====== Available data

(** The face loops either build every cell, or stop at the first cell
    with a corner outside the arrays of the mesh by reading there. *)
Lemma face_loops_hoare pcMesh width height st :
  2 <= width -> 2 <= height -> 4 * width * height <= 2 ^ 32 ->
  forall s0, cells_done pcMesh width height 0 s0 ->
  hoare (fun st' => st' = st)
    (for_loop (Z.to_nat (height - 1)) 0 (fun y =>
       for_loop (Z.to_nat (width - 1)) 0
         (face_cell pcMesh width (4 * ((width - 1) * (height - 1))) y)) s0)
    (fun s st' => st' = st /\
       cells_done pcMesh width height ((width - 1) * (height - 1)) s)
    (fun a st' => a = Undef ArrayOverread /\ st' = st /\
       ~ corners_inside pcMesh width (height - 2) (width - 2)).
Proof.
  intros Hw Hh Hsz s0 H0.
  set (W := width - 1). set (H := height - 1).
  set (X := fun (a : abort) (st' : state) => a = Undef ArrayOverread /\ st' = st /\
              ~ corners_inside pcMesh width (height - 2) (width - 2)).
  pose proof (hoare_for_loop
    (fun y => for_loop (Z.to_nat W) 0 (face_cell pcMesh width (4 * (W * H)) y))
    (fun y s st' => st' = st /\ cells_done pcMesh width height (y * W) s)
    X (Z.to_nat H) 0 s0) as Hloop.
  eapply hoare_conseq; [apply Hloop| | |]; clear Hloop.
  - (* a row *)
    intros y s Hy. rewrite Z2Nat.id in Hy by (subst H; lia).
    pose proof (hoare_for_loop
      (face_cell pcMesh width (4 * (W * H)) y)
      (fun x s st' => st' = st /\ cells_done pcMesh width height (y * W + x) s)
      X (Z.to_nat W) 0 s) as Hrow.
    eapply hoare_conseq; [apply Hrow| | |]; clear Hrow.
    + (* a cell *)
      intros x s1 Hx. rewrite Z2Nat.id in Hx by (subst W; lia).
      intros st' (-> & Hb & Hin).
      destruct (face_cell_spec pcMesh width height y x s1 st Hw Hh Hsz
                  ltac:(subst H; lia) ltac:(subst W; lia) Hb)
        as [(Hc & s' & E & Hb')|(Hc & E)]; fold W H in E; rewrite E.
      * split; [reflexivity|]. split.
        -- replace (y * W + (x + 1)) with (y * W + x + 1) by lia. exact Hb'.
        -- intros y' x' Hy' Hx' Hlt. fold W in Hx', Hlt.
           destruct (Z.eq_dec (y' * W + x') (y * W + x)) as [Ec|Nc].
           ++ destruct (cell_number_inj W y' x' y x ltac:(lia) ltac:(lia) ltac:(lia)
                          ltac:(lia) Ec) as [-> ->]. exact Hc.
           ++ apply Hin; try assumption. fold W. lia.
      * split; [reflexivity|]. split; [reflexivity|].
        intros Hlast. apply Hc.
        apply (corners_inside_last pcMesh width height); try assumption;
          subst W H; lia.
    + intros st' (-> & Hd). split; [reflexivity|]. now rewrite Z.add_0_r.
    + intros s1 st' (-> & Hd). split; [reflexivity|].
      rewrite Z2Nat.id in Hd by (subst W; lia).
      replace ((y + 1) * W) with (y * W + W) by lia. exact Hd.
    + intros a st' Ha. exact Ha.
  - intros st' ->. split; [reflexivity|]. exact H0.
  - intros s st' (-> & Hd). split; [reflexivity|].
    rewrite Z2Nat.id in Hd by (subst H; lia).
    replace (W * H) with ((0 + H) * W) by lia. exact Hd.
  - intros a st' Ha. exact Ha.
Qed.

(** ** [CreateOutputFaceList] *)

Lemma mesh0_Some st m rest :
  aiScene.mMeshes (pScene st) = m :: rest -> mesh0 st = Ok m st.
Proof. intros H. unfold mesh0, bind, get_scene, defined. rewrite H. reflexivity. Qed.

Lemma set_mesh0_Some st m rest m' :
  aiScene.mMeshes (pScene st) = m :: rest ->
  set_mesh0 m' st = Ok tt (State (with_mesh0 (pScene st) m') (trace st)).
Proof.
  intros H. unfold set_mesh0, bind, get_scene, with_mesh0. rewrite H. reflexivity.
Qed.

Lemma length_new_vectors n : 0 <= n -> Z.of_nat (length (new_vectors n)) = n.
Proof. intros H. unfold new_vectors. rewrite length_replicate. lia. Qed.

Lemma cells_done_start pcMesh width height :
  2 <= width -> 2 <= height ->
  let F := (width - 1) * (height - 1) in
  cells_done pcMesh width height 0
    (FaceLocals (replicate (Z.to_nat F) aiFace.default) 0
       (new_vectors (4 * F)) (new_vectors (4 * F))
       (match aiMesh.mTextureCoords0 pcMesh with
        | Some _ => Some (new_vectors (4 * F))
        | None => None
        end) 0).
Proof.
  intros Hw Hh F.
  assert (HF : 0 <= F) by (apply Z.mul_nonneg_nonneg; lia).
  assert (Hnone : forall y x, 0 <= y -> 0 <= x < width - 1 -> ~ y * (width - 1) + x < 0).
  { intros y x Hy Hx. assert (0 <= y * (width - 1)) by (apply Z.mul_nonneg_nonneg; lia). lia. }
  split.
  - unfold cells_built. cbn [pcFaceOut iCurrent mFaces pcVertices pcNormals pcUVs].
    fold F. rewrite !length_new_vectors, length_replicate by lia.
    split; [lia|]. split; [reflexivity|]. split; [reflexivity|].
    split; [lia|]. split; [reflexivity|]. split; [reflexivity|]. split.
    + destruct (aiMesh.mTextureCoords0 pcMesh); [apply length_new_vectors; lia|exact I].
    + intros y x Hy Hx Hlt. exfalso. now apply (Hnone y x).
  - intros y x Hy Hx Hlt. exfalso. now apply (Hnone y x).
Qed.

============

### Brief
Write the material above out in full, exactly as it reads.

### Written response
(** The face loops either build every cell, or stop at the first cell
    with a corner outside the arrays of the mesh by reading there. *)
Lemma face_loops_hoare pcMesh width height st :
  2 <= width -> 2 <= height -> 4 * width * height <= 2 ^ 32 ->
  forall s0, cells_done pcMesh width height 0 s0 ->
  hoare (fun st' => st' = st)
    (for_loop (Z.to_nat (height - 1)) 0 (fun y =>
       for_loop (Z.to_nat (width - 1)) 0
         (face_cell pcMesh width (4 * ((width - 1) * (height - 1))) y)) s0)
    (fun s st' => st' = st /\
       cells_done pcMesh width height ((width - 1) * (height - 1)) s)
    (fun a st' => a = Undef ArrayOverread /\ st' = st /\
       ~ corners_inside pcMesh width (height - 2) (width - 2)).
Proof.
  intros Hw Hh Hsz s0 H0.
  set (W := width - 1). set (H := height - 1).
  set (X := fun (a : abort) (st' : state) => a = Undef ArrayOverread /\ st' = st /\
              ~ corners_inside pcMesh width (height - 2) (width - 2)).
  pose proof (hoare_for_loop
    (fun y => for_loop (Z.to_nat W) 0 (face_cell pcMesh width (4 * (W * H)) y))
    (fun y s st' => st' = st /\ cells_done pcMesh width height (y * W) s)
    X (Z.to_nat H) 0 s0) as Hloop.
  eapply hoare_conseq; [apply Hloop| | |]; clear Hloop.
  - (* a row *)
    intros y s Hy. rewrite Z2Nat.id in Hy by (subst H; lia).
    pose proof (hoare_for_loop
      (face_cell pcMesh width (4 * (W * H)) y)
      (fun x s st' => st' = st /\ cells_done pcMesh width height (y * W + x) s)
      X (Z.to_nat W) 0 s) as Hrow.
    eapply hoare_conseq; [apply Hrow| | |]; clear Hrow.
    + (* a cell *)
      intros x s1 Hx. rewrite Z2Nat.id in Hx by (subst W; lia).
      intros st' (-> & Hb & Hin).
      destruct (face_cell_spec pcMesh width height y x s1 st Hw Hh Hsz
                  ltac:(subst H; lia) ltac:(subst W; lia) Hb)
        as [(Hc & s' & E & Hb')|(Hc & E)]; fold W H in E; rewrite E.
      * split; [reflexivity|]. split.
        -- replace (y * W + (x + 1)) with (y * W + x + 1) by lia. exact Hb'.
        -- intros y' x' Hy' Hx' Hlt. fold W in Hx', Hlt.
           destruct (Z.eq_dec (y' * W + x') (y * W + x)) as [Ec|Nc].
           ++ destruct (cell_number_inj W y' x' y x ltac:(lia) ltac:(lia) ltac:(lia)
                          ltac:(lia) Ec) as [-> ->]. exact Hc.
           ++ apply Hin; try assumption. fold W. lia.
      * split; [reflexivity|]. split; [reflexivity|].
        intros Hlast. apply Hc.
        apply (corners_inside_last pcMesh width height); try assumption;
          subst W H; lia.
    + intros st' (-> & Hd). split; [reflexivity|]. now rewrite Z.add_0_r.
    + intros s1 st' (-> & Hd). split; [reflexivity|].
      rewrite Z2Nat.id in Hd by (subst W; lia).
      replace ((y + 1) * W) with (y * W + W) by lia. exact Hd.
    + intros a st' Ha. exact Ha.
  - intros st' ->. split; [reflexivity|]. exact H0.
  - intros s st' (-> & Hd). split; [reflexivity|].
    rewrite Z2Nat.id in Hd by (subst H; lia).
    replace (W * H) with ((0 + H) * W) by lia. exact Hd.
  - intros a st' Ha. exact Ha.
Qed.

(** ** [CreateOutputFaceList] *)

Lemma mesh0_Some st m rest :
  aiScene.mMeshes (pScene st) = m :: rest -> mesh0 st = Ok m st.
Proof. intros H. unfold mesh0, bind, get_scene, defined. rewrite H. reflexivity. Qed.

Lemma set_mesh0_Some st m rest m' :
  aiScene.mMeshes (pScene st) = m :: rest ->
  set_mesh0 m' st = Ok tt (State (with_mesh0 (pScene st) m') (trace st)).
Proof.
  intros H. unfold set_mesh0, bind, get_scene, with_mesh0. rewrite H. reflexivity.
Qed.

Lemma length_new_vectors n : 0 <= n -> Z.of_nat (length (new_vectors n)) = n.
Proof. intros H. unfold new_vectors. rewrite length_replicate. lia. Qed.

Lemma cells_done_start pcMesh width height :
  2 <= width -> 2 <= height ->
  let F := (width - 1) * (height - 1) in
  cells_done pcMesh width height 0
    (FaceLocals (replicate (Z.to_nat F) aiFace.default) 0
       (new_vectors (4 * F)) (new_vectors (4 * F))
       (match aiMesh.mTextureCoords0 pcMesh with
        | Some _ => Some (new_vectors (4 * F))
        | None => None
        end) 0).
Proof.
  intros Hw Hh F.
  assert (HF : 0 <= F) by (apply Z.mul_nonneg_nonneg; lia).
  assert (Hnone : forall y x, 0 <= y -> 0 <= x < width - 1 -> ~ y * (width - 1) + x < 0).
  { intros y x Hy Hx. assert (0 <= y * (width - 1)) by (apply Z.mul_nonneg_nonneg; lia). lia. }
  split.
  - unfold cells_built. cbn [pcFaceOut iCurrent mFaces pcVertices pcNormals pcUVs].
    fold F. rewrite !length_new_vectors, length_replicate by lia.
    split; [lia|]. split; [reflexivity|]. split; [reflexivity|].
    split; [lia|]. split; [reflexivity|]. split; [reflexivity|]. split.
    + destruct (aiMesh.mTextureCoords0 pcMesh); [apply length_new_vectors; lia|exact I].
    + intros y x Hy Hx Hlt. exfalso. now apply (Hnone y x).
  - intros y x Hy Hx Hlt. exfalso. now apply (Hnone y x).
Qed.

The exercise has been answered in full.